搬入が終わり、運びこまれた段ボールは、食糧庫につまれていた。
その中の一つ、ジャガイモの箱から心が出てきた。
「チェックが甘いな」
持ってきた袋を広げ、ジャガイモを詰め込み、監視の死角をぬって移動する。
深夜に到着した六郎の監獄の周りは、警備員が居たが、心は、眠気を促す、常人には、聴こえない音を出す。
暫くすると警備員が居眠りをする。
「ガキを犯させろ! どうせ死刑なんだ、一匹増えたくらいかまわないだろう?」
ふざけた事を本気で言う六郎の声が聞こえて来る。
心が警備員から鍵を無断借用し、中に入る。
「上玉じゃないか! 死ぬまで楽しませて貰うぜ!」
襲い掛かる六郎。
心は、触れられる直前に一歩下がり、鍼を取り出して六郎の頭に深々と突き刺した。
「何をしやがる!」
騒ぐ六郎に心が持ってきた生のジャガイモを投げ渡す。
「生で食えるか!」
苛立つ六郎だったが、お腹を押さえて、戸惑う。
「何だよ、この空腹は!」
心が笑顔で告げる。
「脳の空腹中枢を狂わしたから永遠に空腹から逃れられないよ」
質問した六郎は、極限の飢餓から生ジャガイモを貪り始めた。
腹が妊婦の様に脹らみ、今にもはち切れんばかりだが、六郎は、手を止められない。
裂けかねない状態での激痛が六郎を襲う。
「もう食べたくない……」
頭では、限界を理解しているのに三大欲求の一つ、食欲を無理矢理解放された六郎に手を止める術は、無かったのだ。

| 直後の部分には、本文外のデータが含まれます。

Lemma prepare_pool_ok st drawn input existing p :
  prepareWorkspacePool st drawn input existing = valid p ->
  Pool.id p = opt_or (Pool.id <$> existing) (opt_or (wi_id input) drawn) /\ isValidSlugName (Pool.name p) = true /\
  find_by_name Pool.id Pool.name (Plane.workspacePools st) (Pool.name p) (Pool.id <$> existing) = None /\
  validateProfiles (Pool.setupProfiles p) (Pool.defaultSetupProfileId p) = None.
Proof.
  unfold prepareWorkspacePool. intros E. unreject E. cbv zeta in E. unreject E. injection E as <-. cbn.
  rewrite profiles_truthy. repeat split; [by apply negb_false_iff|by apply is_some_false|done].
Qed.

Lemma create_pool_ok st drawn input : catalog_ok st -> catalog_ok (createWorkspacePool st drawn input).2.
Proof.
  intros H. unfold createWorkspacePool. destruct (prepareWorkspacePool st drawn input None) as [p|] eqn:E; [|done].
  destruct (JsMap.has _ _); [done|]. apply prepare_pool_ok in E as (Hid & Hs & Hf & Hv).
  apply set_pool_ok; [done| |done]. by eapply named_set; [apply H|done|done|exact Hf|left].
Qed.

Lemma update_pool_ok st id patch : catalog_ok st -> catalog_ok (updateWorkspacePool st id patch).2.
Proof.
  intros H. unfold updateWorkspacePool. destruct (JsMap.get id _) as [old|] eqn:G; [|done].
  pose proof (named_id _ _ _ (ok_pools _ H) _ _ G) as Hid. unfold when_valid.
  destruct (prepareWorkspacePool _ _ _ _) as [p|] eqn:E; [|done]. apply prepare_pool_ok in E as (Hp & Hs & Hf & Hv). cbn in Hp, Hf.
  apply set_pool_ok; [done| |done]. eapply named_set; [apply H|congruence|done|exact Hf|right; by rewrite Hid].
Qed.

(** ** Deleting keeps it *)
Lemma delete_ok kind st links id : catalog_ok st -> catalog_ok (delete_entry kind st links id).2.
Proof.
  intros H. destruct (delete_entry_spec kind st links id) as [(-> & _ & Hfree)|(e & deps & -> & _)]; [|done].
  cbn [snd]. destruct H, kind; cbn [without in_use] in *.
  - split; try done; [by apply named_delete| |].
    + intros j a G. destruct (ok_accounts0 j a G) as [Hi []]. split; [done|]. split; [|done|done].
      apply has_delete; [done|]. intros E. apply Hfree. eexists. eapply on_account; [by eapply JsMap.get_In_values|done].
    + intros j s G. destruct (ok_schedules0 j s G) as [Ht Hp]. split; [|done].
      apply Forall_forall. intros t Hin. rewrite Forall_forall in Ht. specialize (Ht t Hin).
      destruct t as [p|c]; [|done]. apply has_delete; [done|]. intros ->. apply Hfree. eexists.
      by eapply (on_schedule_target _ _ _ kind_provider); [done|by eapply JsMap.get_In_values|apply list_elem_of_In].
  - split; try done; [by apply JsMap.wf_delete|]. intros j a G. apply delete_get in G as [_ G].
    destruct (ok_accounts0 j a G) as [Hi []]. by split.
  - split; try done; [by apply named_delete| |intros j a G; destruct (ok_accounts0 j a G) as [Hi []]; by split|].
    + intros j c G. apply delete_get in G as [_ G]. by eauto.
    + intros j s G. destruct (ok_schedules0 j s G) as [Ht Hp]. split; [|done].
      apply Forall_forall. intros t Hin. rewrite Forall_forall in Ht. specialize (Ht t Hin).
      destruct t as [p|c]; [done|]. apply has_delete; [done|]. intros ->. apply Hfree. eexists.
      by eapply (on_schedule_target _ _ _ kind_command); [done|by eapply JsMap.get_In_values|apply list_elem_of_In].
  - split; try done; [by apply named_delete| |intros j a G; destruct (ok_accounts0 j a G) as [Hi []]; by split].
    intros j r G. apply delete_get in G as [_ G]. by eauto.
  - split; try done; [intros j a G; destruct (ok_accounts0 j a G) as [Hi []]; by split|by apply named_delete| |].
    + intros j p G. apply delete_get in G as [_ G]. by eauto.
    + intros j s G. destruct (ok_schedules0 j s G) as [Ht Hp]. split; [done|]. intros p E.
      apply has_delete; [by apply Hp|]. intros ->. apply Hfree. right. left. exists s. split; [by eapply JsMap.get_In_values|done].
Qed.

(** ** Schedules keep it *)

(** The parts of the state a schedule can refer to. *)
Definition same_catalog (st st' : ControlPlaneState) : Prop :=
  Plane.repositories st' = Plane.repositories st /\ Plane.providers st' = Plane.providers st /\
  Plane.providerAccounts st' = Plane.providerAccounts st /\ Plane.commands st' = Plane.commands st /\
  Plane.workspacePools st' = Plane.workspacePools st.

Lemma same_catalog_ok st st' :
  same_catalog st st' -> catalog_ok st ->
  (forall id s, JsMap.get id (Plane.schedules st') = Some s -> schedule_refs st s) -> catalog_ok st'.
Proof.
  intros (Er & Ep & Ea & Ec & Ew) [] Hs.
  assert (Hg : grows st st') by (repeat split; intros k; by rewrite ?Ep, ?Ec, ?Ew).
  split; rewrite ?Er, ?Ep, ?Ea, ?Ec, ?Ew; try done.
  - intros j a G. destruct (ok_accounts0 j a G). split; [done|by eapply grows_account].
  - intros j s G. eapply grows_refs; [done|by eapply Hs].
Qed.

(** A schedule that moved on refers to what it did. *)
Lemma moved_refs st m : catalog_ok st -> moved_on (Plane.schedules st) m ->
  forall id s, JsMap.get id m = Some s -> schedule_refs st s.
Proof.
  intros H Hm id s G. destruct (Hm id s G) as (s0 & G0 & [->|(cursor & at_ & last & _ & ->)]);
    [by eapply ok_schedules|]. exact (ok_schedules _ H _ _ G0).
Qed.

Lemma resolves_refs st s : schedule_resolves st s -> schedule_refs st s.
Proof.
  intros [Hn Hp]. split.
  - revert Hn. unfold resolveTargetDisplayNames. generalize (Schedule.targetDisplayNames s).
    induction (Schedule.target s :: Schedule.fallbacks s) as [|t l IH]; intros names; [by constructor|].
    cbn [display_names]. destruct (resolveSessionTargetDisplayName st t) as [n|] eqn:E; [|done].
    destruct (display_names st l) as [ns|] eqn:E'; [|done]. intros _. constructor; [|by eapply IH].
    unfold target_stored, resolveSessionTargetDisplayName, JsMap.has in *. destruct t; by destruct (JsMap.get _ _).
  - intros p E. destruct (Hp p E) as (pool & G & _). by eapply has_get.
Qed.

Context {DP : DateParse}.

Lemma only_schedules_catalog st st' : only_schedules st st' -> same_catalog st st'.
Proof. intros [E _]. rewrite <- E. by destruct st, st'. Qed.

Lemma claim_catalog st id expected nowIso : same_catalog st (tryClaimScheduleFire st id expected nowIso).2.
Proof.
  destruct (tryClaimScheduleFire st id expected nowIso) as [r st'] eqn:E.
  destruct (claim_shape _ _ _ _ _ _ E) as [(Ho & _)|(pub & s & ses & cursor & _ & Hc)]; [by apply only_schedules_catalog|].
  cbn [snd]. rewrite (cl_state _ _ _ _ _ _ _ _ _ Hc). by destruct st.
Qed.

Lemma trigger_catalog st id nowIso : same_catalog st (triggerSchedule st id nowIso).2.
Proof.
  destruct (trigger_shape st id nowIso) as [Ho|(s & p & m & _ & _ & _ & ->)]; [by apply only_schedules_catalog|].
  by destruct st.
Qed.

Lemma set_schedule_ok st id s : catalog_ok st -> schedule_refs st s -> catalog_ok (set_schedule st id s).
Proof.
  intros H Hs. eapply same_catalog_ok; [|exact H|]; [done|]. intros j w G.
  eapply set_cases; [exact G|by intros _ ->|]. by apply ok_schedules.
Qed.

Lemma schedule_op_ok st op : catalog_ok st -> catalog_ok (apply_op st op).
Proof.
  intros H. destruct op as [drawn input|id patch|id|id nowIso|id expected nowIso|nowIso]; cbn [apply_op].
  - destruct (put_durable_shape st drawn input) as [-> | (s & Hs & ->)]; [done|].
    apply prepare_put_ok in Hs as (_ & Hs & _). by apply set_schedule_ok, resolves_refs.
  - unfold updateSchedule. destruct (prepareUpdateSchedule st id patch) as [s|] eqn:Hs; [|done].
    apply prepare_update_ok in Hs as (old & _ & _ & Hs & _). by apply set_schedule_ok, resolves_refs.
  - unfold deleteSchedule. destruct (negb _); [done|]. eapply same_catalog_ok; [|exact H|]; [done|].
    intros j s G. apply delete_get in G as [_ G]. by eapply ok_schedules.
  - eapply same_catalog_ok; [apply trigger_catalog|done|]. by eapply moved_refs, trigger_moves.
  - eapply same_catalog_ok; [apply claim_catalog|done|]. by eapply moved_refs, claim_moves.
  - apply cron_inv; [|done]. intros st1 id expected H1. eapply same_catalog_ok; [apply claim_catalog|done|].
    by eapply moved_refs, claim_moves.
Qed.

End catalog.

(** ** Runs *)

(** An operation on the catalog or on the schedules, with the arguments it may be given. *)
Inductive CatalogOp :=
| cat_create_repository (drawn : string) (input : RepositoryInput)
| cat_update_repository (id : string) (patch : RepositoryPatch)
| cat_create_provider (drawn : string) (input : ProviderInput)
| cat_update_provider (id : string) (patch : ProviderPatch)
| cat_create_account (drawn : string) (input : ProviderAccountInput)
| cat_update_account (id : string) (patch : ProviderAccountPatch)
| cat_clear_account (id : string)
| cat_create_command (drawn : string) (input : CommandInput)
| cat_update_command (id : string) (patch : CommandPatch)
| cat_create_pool (drawn : string) (input : WorkspacePoolInput)
| cat_update_pool (id : string) (patch : WorkspacePoolPatch)
| cat_delete (kind : CatalogKind) (links : CatalogLinks) (id : string)
| cat_schedule (op : ScheduleOp).

Section runs.
Context {UP : UrlParts} {DP : DateParse}.

Definition apply_catalog (st : ControlPlaneState) (op : CatalogOp) : ControlPlaneState :=
  match op with
  | cat_create_repository drawn input => (createRepository st drawn input).2
  | cat_update_repository id patch => (updateRepository st id patch).2
  | cat_create_provider drawn input => (createProvider st drawn input).2
  | cat_update_provider id patch => (updateProvider st id patch).2
  | cat_create_account drawn input => (createProviderAccount st drawn input).2
  | cat_update_account id patch => (updateProviderAccount st id patch).2
  | cat_clear_account id => (clearProviderAccountUsageLimit st id).2
  | cat_create_command drawn input => (createCommand st drawn input).2
  | cat_update_command id patch => (updateCommand st id patch).2
  | cat_create_pool drawn input => (createWorkspacePool st drawn input).2
  | cat_update_pool id patch => (updateWorkspacePool st id patch).2
  | cat_delete kind links id => (delete_entry kind st links id).2
  | cat_schedule op => apply_op st op
  end.

Lemma catalog_op_ok st op : catalog_ok st -> catalog_ok (apply_catalog st op).
Proof.
  destruct op; cbn [apply_catalog]; [apply create_repository_ok|apply update_repository_ok|apply create_provider_ok|
    apply update_provider_ok|apply create_account_ok|apply update_account_ok|apply clear_account_ok|apply create_command_ok|
    apply update_command_ok|apply create_pool_ok|apply update_pool_ok|apply delete_ok|apply schedule_op_ok].
Qed.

そのまま、のどまでジャガイモを詰めこみ窒息し、激痛と飢餓の中、絶命する。
心の中学校。
「インターネットで、強姦殺人の犯人の死亡シーンが出回ってるって」
奏歌の言葉に心が首を傾げる。
「ヒット数がとんでもないけど、人が苦しんで死ぬ所を見て何が楽しいのかな?」
「心は、解らなくて良いの」
奏歌が言葉に心が聞き返す。
「そんな物なの?」
「心みたいな、真人間には、絶対に解らないし、解る様になる必要も無いの!」
断言する奏歌であった。
死は、平等って言いますが、そんな事は、ありませんよねって感じの話です。